People have been so busy debating what the shutdown fight means for the Tea Party that they’ve overlooked one of its most interesting storylines: the utter marginalization of neoconservatives during the recent budget battles.
The number one goal of Republican hawks is maintaining American military primacy. You can’t project power you don’t have. As it happens though, the foundations of American military dominance are quite strong: we spend more money on our armed forces, have better tech, and boast a bigger economy (by far) than any competitors.
It would take a huge shock to the global system to unseat the U.S. from its dominant perch — a shock like defaulting on our debt, for instance. Dan Drezner, pivoting off the for-now idle Chinese threat to “start considering building a de-Americanized world,” explains:
Thanks to the Mongolian clusterf**k that Ted Cruz, John Boehner, and some other economic know-nothings in the U.S. Congress have perpetuated, the next decade of global political economy will provide an excellent natural experiment to see whether there will be any form of economic balancing against the United States. Realists have been advocating predicting balancing behavior again and again and again and again since the end of the Cold War. It hasn’t come to pass — the benefits of U.S.-centered globalization have been too good for most countries. Furthermore, there are pretty sound reasons to believe that the future is bright for the U.S. economy. The question is whether it’s worth being dependent on a growing economy that’s so politically unreliable. So now we’re gonna see whether incipient U.S. rivals will start making the necessary down payments to act on their increasingly justified complaints.

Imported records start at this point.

(** [_load_allowed_origins], given the result of
    [os.getenv("ALLOWED_ORIGINS")]. *)
Definition load_allowed_origins (raw : option pystr) : list pystr :=
  match raw with
  | None => DEFAULT_ALLOWED_ORIGINS
  | Some [] => DEFAULT_ALLOWED_ORIGINS
  | Some ((_ :: _) as s) =>
      map strip (filter (fun origin => truthy (strip origin)) (split_comma s))
  end.

End Origins.

(** The whitespace of [str.strip()] on code points: the ASCII controls
    9-13 and 28-31, the space, and the Unicode space separators. *)
Definition py_is_space (c : N) : bool :=
  ((9 <=? c) && (c <=? 13) || (28 <=? c) && (c <=? 32) ||
   (c =? 133) || (c =? 160) || (c =? 5760) ||
   (8192 <=? c) && (c <=? 8202) ||
   (c =? 8232) || (c =? 8233) || (c =? 8239) || (c =? 8287) ||
   (c =? 12288))%N.

(** ** [process_video] *)

(** The two attributes of the upload that the handler reads. *)
Record UploadFile : Type := mkUploadFile
  { filename : option string;
    content_type : option string }.

(** The JSON body of a successful response. *)
Record Payload : Type := mkPayload
  { message : string;
    processed_video_url : string;
    payload_summary : RunSummary }.

Inductive Response : Type :=
| HTTPException (status_code : Z) (detail : string)
| JSONResponse (content : Payload).

(** How the [try] block ends: with the summary, with a [ValueError], or
    with any other exception. *)
Inductive Outcome : Type :=
| Returned (summary : RunSummary)
| RaisedValueError (msg : string)
| RaisedOther.

Inductive Dir : Type := UPLOAD_DIR | PROCESSED_DIR.

(** A file of one of the two directories, by its name. *)
Definition FilePath : Type := (Dir * string)%type.

Definition dir_eqb (a b : Dir) : bool :=
  match a, b with
  | UPLOAD_DIR, UPLOAD_DIR | PROCESSED_DIR, PROCESSED_DIR => true
  | _, _ => false
  end.

Definition path_eqb (p q : FilePath) : bool :=
  dir_eqb (fst p) (fst q) && String.eqb (snd p) (snd q).

(** The files that exist. *)
Definition FileSystem : Type := list FilePath.

Definition exists_file (fs : FileSystem) (p : FilePath) : bool :=
  existsb (path_eqb p) fs.

(** [if p.exists(): p.unlink(missing_ok=True)]. *)
Definition unlink_if_exists (fs : FileSystem) (p : FilePath) : FileSystem :=
  if exists_file fs p
  then filter (fun q => negb (path_eqb p q)) fs
  else fs.

(** A [str] or [None] used as a condition. *)
Definition present (s : option string) : bool :=
  match s with
  | None => false
  | Some s' => negb (String.eqb s' "")
  end.

Section Handler.

Variable norm : point -> float.
Variable mean : list float -> float.

(** [Path(name).suffix]. *)
Variable suffix_of : string -> string.

(** [UPLOAD_DIR / f"{video_id}{suffix}"]. *)
Definition input_path_of (video_id : string) (name : string) : FilePath :=
  let suffix :=
    if String.eqb (suffix_of name) "" then ".mp4"%string
    else suffix_of name in
  (UPLOAD_DIR, String.append video_id suffix).

(** [PROCESSED_DIR / f"{video_id}.mp4"]. *)
Definition output_path_of (video_id : string) : FilePath :=
  (PROCESSED_DIR, String.append video_id ".mp4").

(** The [except]/[finally] clauses and the final [return], given how the
    [try] block ended and the files existing at that point. *)
Definition finish_request (video_id : string) (input_path : FilePath)
    (o : Outcome) (fs : FileSystem) : Response * FileSystem :=
  let output_path := output_path_of video_id in
  match o with
  | RaisedValueError msg =>
      let fs1 := unlink_if_exists fs output_path in
      (HTTPException 400 msg, unlink_if_exists fs1 input_path)
  | RaisedOther =>
      let fs1 := unlink_if_exists fs output_path in
      (HTTPException 500 "An unexpected error occurred.",
       unlink_if_exists fs1 input_path)
  | Returned summary =>
      (JSONResponse
         {| message := "Video processed successfully.";
            processed_video_url :=
              String.append "/processed/" (snd output_path);
            payload_summary := summary |},
       unlink_if_exists fs input_path)
  end.

(** How [_detect_and_annotate] ends, as seen by the handler. *)
Definition run_core (src : VideoSource) : Outcome :=
  match detect_and_annotate norm mean src with
  | inl (ValueError msg) => RaisedValueError msg
  | inr summary => Returned summary
  end.

(** [process_video].  [video_id] is [uuid4().hex]; [src] is what the
    capture and the encoder make of the uploaded bytes; [output_written]
    tells whether the encoder has created the output file by the time
    the core ends. *)
Definition process_video (file : UploadFile) (video_id : string)
    (src : VideoSource) (output_written : bool) (fs : FileSystem)
    : Response * FileSystem :=
  match filename file with
  | None => (HTTPException 400 "A file must be provided.", fs)
  | Some name =>
      if String.eqb name ""
      then (HTTPException 400 "A file must be provided.", fs)
      else
        match content_type file with
        | None => (HTTPException 415 "Only video uploads are supported.", fs)
        | Some ct =>
            if negb (String.prefix "video/" ct)
            then (HTTPException 415 "Only video uploads are supported.", fs)
            else
              let input_path := input_path_of video_id name in
              let fs1 := input_path :: fs in
              let fs2 :=
                if output_written
                then output_path_of video_id :: fs1 else fs1 in
              finish_request video_id input_path (run_core src) fs2
        end
  end.

End Handler.

(** ** Sample inputs for these parts *)

Definition sample_upload : UploadFile :=
  {| filename := Some "clip.avi"%string;
     content_type := Some "video/x-msvideo"%string |}.

(** A stand-in for [Path(name).suffix] on the sample names. *)
Definition sample_suffix (name : string) : string :=
  if String.eqb name "clip.avi" then ".avi"%string else ""%string.

Definition other_file : FilePath := (PROCESSED_DIR, "earlier.mp4"%string).

(** Two candidates at the same distance (50) from [origin]. *)
Definition tie_pool : list candidate :=
  [(box_a, (30%float, 40%float)); (box_b, (40%float, 30%float))].

(** A setting with blanks around the origins and an empty piece. *)
Definition sample_setting : pystr :=
  pystr_of " http://a.test , ,http://b.test".


(** * Properties *)

(** ** Order facts on binary64 values *)

Module FloatOrder.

In other words, the specter of economic collapse raised by two rounds of economic brinksmanship are the most serious threat to U.S. primacy since the Soviet Union. Neoconservatives surely recognize the threat posed by increasing global distrust of the U.S. economy, yet appear to have had virtually no effect on the GOP’s shutdown stance. Rep. Tom Cotton (R-AK), the most prominent up-and-coming hawk, split the difference, rhetorically supporting the Cruz strategy while ultimately voting for the deal.
The GOP stampede to defend sequestration during the shutdown fight is more evidence of the hawks’ growing marginalization. The military hates sequestration — it slashes military spending in a particularly stupid across-the-board fashion. These cuts were designed to be painful for congressional Republicans, an incentive to develop a better budget compromise with Democrats.
But during the shutdown fight, Senate Republicans circled the sequestration wagons. Forced into a defensive crouch by the House’s boneheadedness, Senate Minority Leader Mitch McConnell spun the deal as at least a partial win because maintaining sequestration has “been a priority for me and my Republican colleagues.” McConnell’s remarks “made clear just how far the [defense] industry has fallen in its influence on Capitol Hill,” Politico’s Austin Wright wrote.
McConnell’s remarks are the culmination of months of Republican repositioning wherein sequestration went from a painful compromise to the party’s preferred spending level. The obvious conclusion: Republican obsession with keeping domestic spending and taxes low are swamping the hawks’ interest in keeping defense spending high.
Why has hawkishness, traditionally one of the three legs of the conservative policy “stool,” been sacrificed on the altar of small government? I’m not quite sure, but one guess is that the Tea Party faction that kicked off the shutdown simply doesn’t care that much about foreign policy.
Ted Cruz, its de facto leader, doesn’t appear to have much of a coherent foreign policy worldview beyond “if Obama likes it, it sucks.” There’s always been a bit of a tension between small government libertarianism and the big budgets required for a hyper-muscular foreign policy. And domestic policy simply tends to animate legislators and voters more than foreign policy.
Whatever the cause, one thing is clear: hawks are no longer in driver’s seat in setting the Republican Party’s budget priorities — if they ever were.